Vault HA cluster w/Raft storage outage on ARMhf :: Out of memory

Caught a bit of a break. The two nodes mentioned above were no longer indicating they knew anything about my secrets or existing mounts, but the one whose sd card went berserk actually still had an intact copy of the vault and raft dbs. I just copied the entire data dir and config and moved it over to my laptop to see if I could untangle the mess.

On my laptop (a 6-core tiger lake processor with 16GB of RAM) spinning up the node started a massive revocation project which twice caused the machine to run out of memory and reboot itself.

After spending a whole evening churning on revocations I am now just getting a long string of errors which state the following:

[ERROR] expiration: failed to revoke lease: lease_id=pki_int/issue/agent-cluster/1vpybmzDNroHzYWdVDvSVSOm error="failed to revoke entry: resp: (*logical.Response)(nil) err: error encountered during CRL building: error storing CRL: put failed due to value being too large; got 1413409 bytes, max: 1048576 bytes"

A bit of Googling reveals what I already know and am attempting to remedy; the CRL is too full, I should stop storing leases, etc.
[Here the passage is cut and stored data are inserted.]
(** An offer that matches the attempt but comes after a loss. *)
Lemma offer_close_retries offer m s i a b :
  sm_revision s + 1 < MAX_SCHEMA_INTEGER → sm_incident s = Some i →
  inc_current_attempt i = Some a → inc_phase i = Closing → inc_rescan_required i = true →
  at_token a = co_attempt offer → at_native_boundary a = Some b →
  at_scan_revision a = Some (co_scan_revision offer) →
  boundary_eqb b (co_native_boundary offer) = true →
  offer_close offer m s =
    (Ok (RetryRequired (inc_id i)),
     s <| sm_incident := Some (retry_attempt i) |>
       <| sm_last_transition_at := observed_at m |> <| sm_revision := sm_revision s + 1 |>).
Proof.
  intros Hrev Hi Ha Hp Hres Ht Hb Hs Heqb.
  unfold offer_close, mbind, M_bind, m_bind. rewrite next_revision_ok by done.
  rewrite (active_incident_ok i) by (done || by rewrite Hp).
  rewrite <-Ht, matching_attempt_ok by done. unfold_M.
  rewrite Hp. eval_decides. rewrite Hb. cbn. rewrite Heqb. cbn. rewrite Hs. cbn.
  rewrite Z.eqb_refl. cbn. by rewrite Hres.
Qed.

(** ** Nominal states have a closure behind them *)

Lemma exhausted_open m s : sm_incident (exhausted m s) ≠ None.
Proof.
  unfold exhausted, terminal_block, commit. unfold_M. by destruct (sm_incident s).
Qed.

(** Leaves with an incident open, with the closure just stored, or unchanged. *)
Ltac closure_leaf :=
  unfold closure_known in *; cbn; first
    [ exact (λ Hn, False_ind _ (exhausted_open _ _ Hn))
    | intros Hn; discriminate Hn
    | intros _; reflexivity
    | assumption ].
Lemma install_worker_facts w g :
  signal_wf g →
  sg_revision (install_worker w g) = sg_revision g ∧ signal_wf (install_worker w g) ∧
  worker_slot (install_worker w g) = Some w.
Proof.
  intros Hwf. unfold install_worker. cbn.
  match goal with |- context [wake ?p ?x] => set (g1 := x); set (prev := p) end.
  assert (signal_wf g1) as Hwf1.
  { split; cbn; intros r Hr; rewrite length_app; cbn.
    - injection Hr as <-. lia.
    - destruct Hwf as [_ H2]. specialize (H2 r Hr). lia. }
  destruct (wake_frame prev g1) as (-> & _).
  split_and!; [done|by apply wake_wf|]. rewrite worker_slot_wake.
  unfold worker_slot. cbn. by rewrite lookup_app_r, Nat.sub_diag by lia.
Qed.

Lemma revoke_worker_facts w g :
  signal_wf g → worker_slot g = Some w →
  sg_revision (revoke_worker w g) = sg_revision g ∧ signal_wf (revoke_worker w g) ∧
  worker_slot (revoke_worker w g) = None.
Proof.
  intros Hwf Hs. unfold revoke_worker. unfold worker_slot in Hs.
  rewrite bool_decide_eq_true_2 by done.
  match goal with |- context [wake ?p ?x] => set (g1 := x); set (prev := p) end.
  destruct (wake_frame prev g1) as (-> & _). split_and!; [done| |by rewrite worker_slot_wake].
  apply wake_wf. split; [done|apply Hwf].
Qed.

Lemma release_facts f g :
  sg_revision (release f g) = sg_revision g ∧ worker_slot (release f g) = worker_slot g ∧
  (signal_wf g → signal_wf (release f g)).
Proof.
  unfold release. destruct (fence_slot f g) as [[ref|] gen]; [|done].
  case_bool_decide; [|done]. split_and!; [done|by apply slot_generation_alter|].
  unfold signal_wf. cbn. by rewrite length_alter.
Qed.

Lemma claim_facts slot gen role g :
  let g' := snd (claim slot gen role g) in
  sg_revision g' = sg_revision g ∧ worker_slot g' = worker_slot g ∧ (signal_wf g → signal_wf g').
Proof.
  unfold claim. destruct slot as [ref|]; [|done].
  destruct (sg_targets g !! ref) as [t|] eqn:Ht; [|done].
  destruct (negb _); [done|]. destruct (wt_claimed t); [done|]. cbn.
  split_and!; [done| |unfold signal_wf; cbn; by rewrite length_insert].
  unfold worker_slot, slot_generation. cbn. destruct (sg_worker g) as [r|]; [|done]. cbn.
  destruct (decide (ref = r)) as [->|Hne].
  - rewrite list_lookup_insert_eq by (by eapply lookup_lt_Some). by rewrite Ht.
  - by rewrite list_lookup_insert_ne.
Qed.

Lemma replace_projector_facts g :
  signal_wf g →
  let g' := snd (signal_replace_projector g) in
  sg_revision g' = sg_revision g ∧ signal_wf g' ∧ worker_slot g' = worker_slot g.
Proof.
  intros Hwf. unfold signal_replace_projector.
  destruct (u64_checked_add _ _); [|done]. destruct (prefixed_id_new _ _) eqn:?; [|done]. cbn.
  match goal with |- context [wake ?p ?x] => set (g1 := x); set (prev := p) end.
  destruct (wake_frame prev g1) as (-> & _). rewrite worker_slot_wake. split_and!; [done| |].
  - apply wake_wf. split; cbn; intros r Hr; rewrite length_app; cbn; [|injection Hr as <-; lia].
    destruct Hwf as [H1 _]. specialize (H1 r Hr). lia.
  - unfold worker_slot. cbn. destruct (sg_worker g) as [r|] eqn:Hw; [|done]. cbn.
    destruct Hwf as [H1 _]. by rewrite lookup_app_l by (by apply H1).
Qed.

End SignalLemmas.

(** ** Calls refine reducer operations *)

Section Refinement.
Context `{TimeLib}.
Implicit Types (c : Coordinator) (s : RecoveryStateMachine) (m : RecoveryMoment).

Lemma require_worker_cases w s :
  (sm_active_worker s = Some w ∧ require_worker w s = (Ok tt, s)) ∨
  (sm_active_worker s ≠ Some w ∧ ∃ e, require_worker w s = (Err e, s)).
Proof.
  unfold require_worker. unfold_M. destruct (sm_active_worker s) as [w'|]; [|right; eauto].
  destruct (Z.eqb_spec w' w) as [->|Hne]; [by left|right; split; [congruence|eauto]].
Qed.

Lemma exhausted_worker m s : sm_active_worker (exhausted m s) = sm_active_worker s.
Proof. unfold exhausted, terminal_block, commit. unfold_M. by destruct (sm_incident s). Qed.

Lemma exec_keeps_worker o s :
  Inv s → changes_worker o = false →
  wp (exec o) (λ _ s', sm_active_worker s' = sm_active_worker s) s.
Proof.
  intros HInv Ho. destruct o; try done; unfold_ops; rm_run;
    first [ by rewrite exhausted_worker | watermark_absurd | by destruct (sm_incident s) ].
Qed.

(** Plain and fenced transitions. *)
Lemma plain_effect {A} (f : A → outcome) (x : RM A) op s r s' :
  Inv s → changes_worker op = false →
  exec op = (a ← x; mret (f a)) → x s = (r, s') → keeps_owner s (result_map f r) s'.
Proof.
  intros HInv Hw Hop Heq.
  assert (exec op s = (result_map f r, s')) as He.
  { rewrite Hop. unfold_M. rewrite Heq. by destruct r. }
  split; [right; by exists op|]. by apply (wp_eq _ _ _ _ _ (exec_keeps_worker op s HInv Hw) He).
Qed.

Lemma fenced_effect {A} (f : A → outcome) w (x : RM A) op s r s' :
  Inv s → changes_worker op = false → exec op = (a ← x; mret (f a)) →
  (require_worker w ;; x) s = (r, s') → keeps_owner s (result_map f r) s'.
Proof.
  intros HInv Hw Hop Heq. unfold mbind, M_bind, m_bind in Heq.
  destruct (require_worker_cases w s) as [[_ Hr]|[_ [e Hr]]]; rewrite Hr in Heq.
  - by eapply plain_effect.
  - injection Heq as <- <-. split; [by left|done].
Qed.

Lemma guarded_close_effect gens w t r m s x s' :
  Inv s → (require_worker w ;; guarded_close gens t r m) s = (x, s') →
  keeps_owner s (result_map OutClose x) s'.
Proof.
  intros HInv Heq. unfold mbind, M_bind, m_bind in Heq.
  destruct (require_worker_cases w s) as [[_ Hr]|[_ [e Hr]]]; rewrite Hr in Heq;
    [|injection Heq as <- <-; split; [by left|done]].
  unfold guarded_close in Heq. unfold_M.
  destruct (negb (bool_decide _)); [injection Heq as <- <-; split; [by left|done]|].
  destruct (current_native_boundary s) as [b|];
    [|injection Heq as <- <-; split; [by left|done]]. cbn in Heq.
  destruct (negb (ab_is_current gens b)).
  - by apply (plain_effect OutClose (reject_native_close t m) (OpRejectNativeClose t m)).
  - by apply (plain_effect OutClose (offer_close (mkCloseOffer t b r) m)
                (OpOfferClose (mkCloseOffer t b r) m)).
Qed.

Lemma replace_worker_owner m s :
  Inv s → wp (replace_worker m) (λ r s',
    match r with
    | Ok w => sm_active_worker s' = Some w
    | Err _ => sm_active_worker s' = sm_active_worker s
    end) s.
Proof.
  intros HInv. unfold_ops. rm_run; by destruct (sm_incident s).
Qed.

Lemma worker_exited_owner w m s :
  Inv s → wp (worker_exited w m) (λ r s',
    match r with
    | Ok _ => sm_active_worker s = Some w ∧ sm_active_worker s' = None
    | Err _ => sm_active_worker s' = sm_active_worker s
    end) s.
Proof.
  intros HInv. unfold_ops. rm_run; try done; by destruct (sm_incident s).
Qed.

Lemma map_transition_map {A B} (f : A → B) r :
  result_map f (map_transition r) = map_transition (result_map f r).
Proof. by destruct r. Qed.

Lemma mutate_post {A} (f : A → outcome) (x : RM A) c r rev c' :
  signal_wf (wc_signal c) → worker_slot (wc_signal c) = sm_active_worker (wc_model c) →
  (∀ r0 s', x (wc_model c) = (r0, s') → keeps_owner (wc_model c) (result_map f r0) s') →
  locked_map f (mutate_locked x) c = ((r, rev), c') → call_post c r rev c'.
Proof.
  intros Hwf Hslot Hx Heq. unfold locked_map, mutate_locked in Heq.
  destruct (x (wc_model c)) as [r0 s'] eqn:Hr. destruct (Hx _ _ eq_refl) as [Heff Hown].
  injection Heq as <- <- <-. unfold call_post. cbn.
  split; [|split_and!; (done || congruence)]. exists (result_map f r0).
  split; [apply map_transition_map|done].
Qed.

Lemma replace_post m c r rev c' :
  Inv (wc_model c) → signal_wf (wc_signal c) →
  worker_slot (wc_signal c) = sm_active_worker (wc_model c) →
  locked_map OutWorker (coordinator_replace_worker m) c = ((r, rev), c') → call_post c r rev c'.
Proof.
  intros HInv Hwf Hslot Heq. unfold locked_map, coordinator_replace_worker in Heq.
  pose proof (replace_worker_owner m _ HInv) as Hown. unfold wp in Hown.
  destruct (replace_worker m (wc_model c)) as [r0 s'] eqn:Hr. injection Heq as <- <- <-.
  unfold call_post. cbn. split_and!; try done.
  - exists (result_map OutWorker r0). split; [apply map_transition_map|].
    right. exists (OpReplaceWorker m). cbn. unfold_M. rewrite Hr. by destruct r0.
  - destruct r0 as [w|e]; [by apply install_worker_facts|].
    unfold current_worker_ownership. rewrite Hown.
    by destruct (sm_active_worker (wc_model c)).
  - destruct r0 as [w|e]; [by apply install_worker_facts|].
    unfold current_worker_ownership. rewrite Hown.
    by destruct (sm_active_worker (wc_model c)).
  - destruct r0 as [w|e]; [rewrite Hown; by apply install_worker_facts|].
    unfold current_worker_ownership. rewrite Hown.
    by destruct (sm_active_worker (wc_model c)).
Qed.

Lemma exited_post w m c r rev c' :
  Inv (wc_model c) → signal_wf (wc_signal c) →
  worker_slot (wc_signal c) = sm_active_worker (wc_model c) →
  locked_map OutIncident (coordinator_worker_exited w m) c = ((r, rev), c') → call_post c r rev c'.
Proof.
  intros HInv Hwf Hslot Heq. unfold locked_map, coordinator_worker_exited in Heq.
  pose proof (worker_exited_owner w m _ HInv) as Hown. unfold wp in Hown.
  destruct (worker_exited w m (wc_model c)) as [r0 s'] eqn:Hr. injection Heq as <- <- <-.
  unfold call_post. cbn. split; [|split_and!; try done].
  - exists (result_map OutIncident r0). split; [apply map_transition_map|].
    right. exists (OpWorkerExited w m). cbn. unfold_M. rewrite Hr. by destruct r0.
  - destruct r0; [|done]. destruct Hown as [Ho _].
    by apply revoke_worker_facts; [|rewrite Hslot].
  - destruct r0; [|done]. destruct Hown as [Ho _].
    by apply revoke_worker_facts; [|rewrite Hslot].
  - destruct r0; cbn; [|by rewrite Hown]. destruct Hown as [Ho ->].
    by apply revoke_worker_facts; [|rewrite Hslot].
Qed.

Lemma call_facts o c r rev c' :
  Inv (wc_model c) → signal_wf (wc_signal c) →
  worker_slot (wc_signal c) = sm_active_worker (wc_model c) →
  call o c = ((r, rev), c') → call_post c r rev c'.
Proof.
  intros HInv Hwf Hslot. destruct o; cbn [call];
    try (by apply replace_post || by apply exited_post);
    apply mutate_post; try done; intros rr s'.
  - by apply (plain_effect OutActivity _ (OpActivity m)).
  - by apply (plain_effect OutActivity _ (OpSuppressed m)).
  - by apply (plain_effect OutLoss _ (OpLoss cause m)).
  - by apply (plain_effect OutLoss _ (OpLoss (native_loss_cause (obs_loss observation)) m)).
  - by apply (fenced_effect OutToken w _ (OpStartAttempt m)).
  - by apply (fenced_effect (λ _, OutUnit) w _ (OpScanStarted t m)).
  - by apply (fenced_effect (λ _, OutUnit) w _ (OpScanCompleted t r0 m)).
  - by apply (fenced_effect (λ _, OutUnit) w _ (OpNativeBoundary t h m)).
  - by apply guarded_close_effect.
  - by apply (fenced_effect OutFailure w _ (OpDependencyFailure t f m)).
  - by apply (fenced_effect OutRestored w _ (OpRestoreMatchingAuthority f m)).
  - by apply (fenced_effect OutIncident w _ (OpRetryIfDue m)).
Qed.

End Refinement.

(** ** The invariant of interleaved executions *)

Section Invariant.
Context `{TimeLib}.
Implicit Types (c : Coordinator) (s : RecoveryStateMachine) (m : RecoveryMoment).

Lemma call_effect_facts s r s' :
  Inv s → call_effect s r s' →
  Inv s' ∧ sm_revision s ≤ sm_revision s' ∧ snapshot_step s s' ∧
  (is_ok r = true → sm_revision s' = sm_revision s + 1).
Proof.
  intros HInv [[-> Hr]|[op Hop]].
  { split_and!; [done|done|by unfold snapshot_step|by rewrite Hr]. }
  pose proof (wp_eq _ _ _ _ _ (exec_step_facts op s HInv) Hop) as (Hle & _ & _ & _ & Hok).
  split_and!; [|done| |].
  - by apply (wp_eq _ _ _ _ _ (exec_Inv op s HInv) Hop).
  - by apply (wp_eq _ _ _ _ _ (exec_snapshot_step op s HInv) Hop).
  - destruct r as [[]|]; try done; by destruct Hok.
Qed.

Lemma announced_le a due : a ≤ foldr Z.max a due.
Proof. induction due as [|v due IH]; cbn; lia. Qed.

Lemma announced_publish a v pre post :
  foldr Z.max (Z.max a v) (pre ++ post) = foldr Z.max a (pre ++ v :: post).
Proof.
  induction pre as [|w pre IH]; cbn; [|by rewrite IH].
  induction post as [|w post IH]; cbn; lia.
Qed.

Lemma snapshot_fresh_step c c' :
  snapshot_fresh c → wc_snapshot c' = wc_snapshot c →
  sm_revision (wc_model c) ≤ sm_revision (wc_model c') →
  snapshot_step (wc_model c) (wc_model c') → snapshot_fresh c'.
Proof.
  intros [Hle Hfresh] Hs Hmono Hstep. unfold snapshot_fresh. rewrite Hs. split; [lia|].
  intros Heq Hlt. assert (sm_revision (wc_model c') = sm_revision (wc_model c)) as Hrev by lia.
  rewrite (Hstep Hrev) by lia. apply Hfresh; lia.
Qed.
But I’m not sure what the actual steps I have available to me are.

Running a tidy process with a 1s safety buffer against my pki_int mount while the agent is alive does not appear to have much effect. Additionally, there doesn’t appear to be a setting that I can find which would allow me to raise that maximum temporarily just to get me out of this jam.

At this point, every time I run the server agent, it boots up, and then attempts to expire all these certs but can’t. After a duration of my laptop being maxed out, I get the error message: http2: received GOAWAY [FrameHeader GOAWAY len=8], starting graceful shutdown, which appears to indicate that the agent reached an idle timeout threshold, which seems curious given the amount of effort being put forward by the machine. I can tinker with the idle_timeout value to see if that buys me anything.

Short of that, my best guess is that I may have to a) spin up a 32GB beast of an instance on AWS and see if it can churn through the work better than my laptop or b) keep my laptop responsive enough that it doesn’t kill the Vault agent process and I can attempt to get a current list of certs which could then be revoked manually. But I’m not sure if manual revocation will clear things out of the crl.

As always, and insight or advice would be welcome.

Quick update. I gave in and set up an EC2 with 8 cores and 32GB of RAM to crank away at the data dir I recovered from the aforementioned SD card. Spun up nicely, expired a few certs after I hit the PKI tidy endpoint, but then just endlessly output that it couldn’t revoke the certs due to the CRL being too large. …like for the last two days.

After a bit of reading it looks like pumping the CRL rotation endpoint will flush out the certs that don’t get properly removed due to resource constraints. It does not seem to open up too much space each time it’s run, or at least it’s overfilled again quickly. I’m using the number / interval of sustained, successful revoked lease messages the server outputs as my metric. Rotating the CRL once gave me a few, but then they subsided and were overtaken by the flood of “your CRL hates you” errors. After putting a curl request to rotate the CRL in my crontab to run every minute and that finally seems to be generating a good stream of revoked lease messages.

There is probably a better way to be going about this, but how to got about getting unstuck from this specific corner-case is not super well documented. The few google hits that I’ve found have gone to explain how the cluster got in disarray, and how to prevent getting into trouble next time, but not a whole lot about how to dig out of the trouble I’m in. I think this would make a good article for the learn guides or whatever the appropriate place is.

Not out of the woods yet, but I at least have enough horsepower to throw at my vault db such that I’ve been able to save a snapshot of the node (such as it is), export a copy of my secrets in case I have to throw up my hands and start again, and experiment with a few strategies for draining the CRL. With any luck, I’ll be able to fully drain the db out and return the cleaner data-dir back to the pi, reset the remaining cluster nodes, and have them rejoin the network with new non-lease-generating certificate configurations.

Hopefully, this is helpful to someone else. Would love to get more clarity on whether there’s a better path I could have taken to remediate.